- [Work item] Copy nothing from the entries below except the lines from the one containing "apply (load_bodies_from_file_swallows truncated_file" through the one containing "destruct (path_exists pathname).", and copy those exactly.

[Source material Boundary: Start]

(** X3: for a file that is there and that the reader reads, loading never
    raises: it returns the shapes of the roots up to the first one whose
    transfer raises, in order; that exception is swallowed, reported by
    one printed line with the number of the root, and the roots after it
    are dropped. *)
Theorem load_bodies_from_file_swallows (pathname : StepPath) (log : list event) :
  path_exists pathname = true ->
  read_done pathname = true ->
  load_bodies_from_file pathname log
  = (log ++ AssertTrue true :: no_shape_report (roots pathname) 1,
     Ok (transferred (roots pathname))).
Proof.
  intros Hexists Hdone.
  exact (load_bodies_from_file_swallows_run pathname log Hexists Hdone).
Qed.

Lemma load_bodies_from_file_swallows_witness :
  load_bodies_from_file truncated_file []
  = ([AssertTrue true; PrintNoShape 2], Ok [plate]).
Proof.
  apply (load_bodies_from_file_swallows truncated_file []); reflexivity.
Defined.

(** X4: a path with no file, or a file the reader cannot read, raises an
    AssertionError; no root is transferred and no shape is reported,
    whatever the roots are. *)
Theorem load_bodies_from_file_unreadable (pathname : StepPath) (log : list event) :
  path_exists pathname = false \/ read_done pathname = false ->
  load_bodies_from_file pathname log
  = (log ++ [AssertTrue (path_exists pathname)], Raise AssertionError).
Proof.
  intros Hbad. unfold load_bodies_from_file. rewrite run_bind.
  destruct (path_exists pathname).
  - destruct Hbad as [Hbad | Hbad]; [discriminate Hbad |].
    rewrite run_assertTrue_true, Hbad. reflexivity.
  - rewrite run_assertTrue_false. reflexivity.
Qed.

Lemma load_bodies_from_file_unreadable_witness :
  load_bodies_from_file missing_file [] = ([AssertTrue false], Raise AssertionError).
Proof.
  apply (load_bodies_from_file_unreadable missing_file []). left. reflexivity.
Defined.

(** ** [build_dicts_for_file] *)

Section FileProperties.

Variable math_cos : float -> float.

(** X5: when the transfer of a root raises, the file is processed as if
    it ended there: the bodies before that root are built and checked,
    the roots after it are never looked at, and the failure itself does
    not fail the test. *)
Theorem failed_transfer_truncates_file (pathname : StepPath) (bodies : list Shape)
    (rest : list (option Shape)) (log : list event) :
  path_exists pathname = true ->
  read_done pathname = true ->
  roots pathname = (Some <$> bodies) ++ None :: rest ->
  build_dicts_for_file math_cos pathname log
  = build_dicts_from math_cos 0 bodies
      (log ++ [PrintProcessingFile (path_name pathname); AssertTrue true;
               PrintNoShape (S (length bodies))]).
Proof.
  intros Hexists Hdone Hroots. unfold build_dicts_for_file.
  rewrite run_bind, run_emit, run_bind.
  rewrite load_bodies_from_file_swallows_run by assumption.
  rewrite Hroots, transferred_until_raise.
  unfold no_shape_report. rewrite transferred_until_raise.
  rewrite decide_False.
  - rewrite <- app_assoc. reflexivity.
  - rewrite length_app, length_fmap. simpl. lia.
Qed.

End FileProperties.

Lemma failed_transfer_truncates_file_witness :
  build_dicts_for_file cos_poly truncated_file []
  = build_dicts_from cos_poly 0 [plate]
      [PrintProcessingFile (path_name truncated_file); AssertTrue true; PrintNoShape 2].
Proof.
  apply (failed_transfer_truncates_file cos_poly truncated_file [plate]
           [Some plate_inward] []); reflexivity.
Defined.

(** ** What the runs append to the log *)

Lemma emits_ret {A : Type} (P : event -> Prop) (a : A) : emits P (mret a).
Proof. intros log. exists []. rewrite app_nil_r. split; [reflexivity | constructor]. Qed.

Lemma emits_raise {A : Type} (P : event -> Prop) (e : exn) : emits P (@raise A e).
Proof. intros log. exists []. rewrite app_nil_r. split; [reflexivity | constructor]. Qed.

Lemma emits_lift {A : Type} (P : event -> Prop) (r : result A) : emits P (lift r).
Proof. intros log. exists []. rewrite app_nil_r. split; [reflexivity | constructor]. Qed.

Lemma emits_emit (P : event -> Prop) (e : event) : P e -> emits P (emit e).
Proof.
  intros He log. exists [e]. split; [reflexivity |].
  constructor; [exact He | constructor].
Qed.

[Source material Boundary: End]

- [Exercise response]
  apply (load_bodies_from_file_swallows truncated_file []); reflexivity.
Defined.

(** X4: a path with no file, or a file the reader cannot read, raises an
    AssertionError; no root is transferred and no shape is reported,
    whatever the roots are. *)
Theorem load_bodies_from_file_unreadable (pathname : StepPath) (log : list event) :
  path_exists pathname = false \/ read_done pathname = false ->
  load_bodies_from_file pathname log
  = (log ++ [AssertTrue (path_exists pathname)], Raise AssertionError).
Proof.
  intros Hbad. unfold load_bodies_from_file. rewrite run_bind.
  destruct (path_exists pathname).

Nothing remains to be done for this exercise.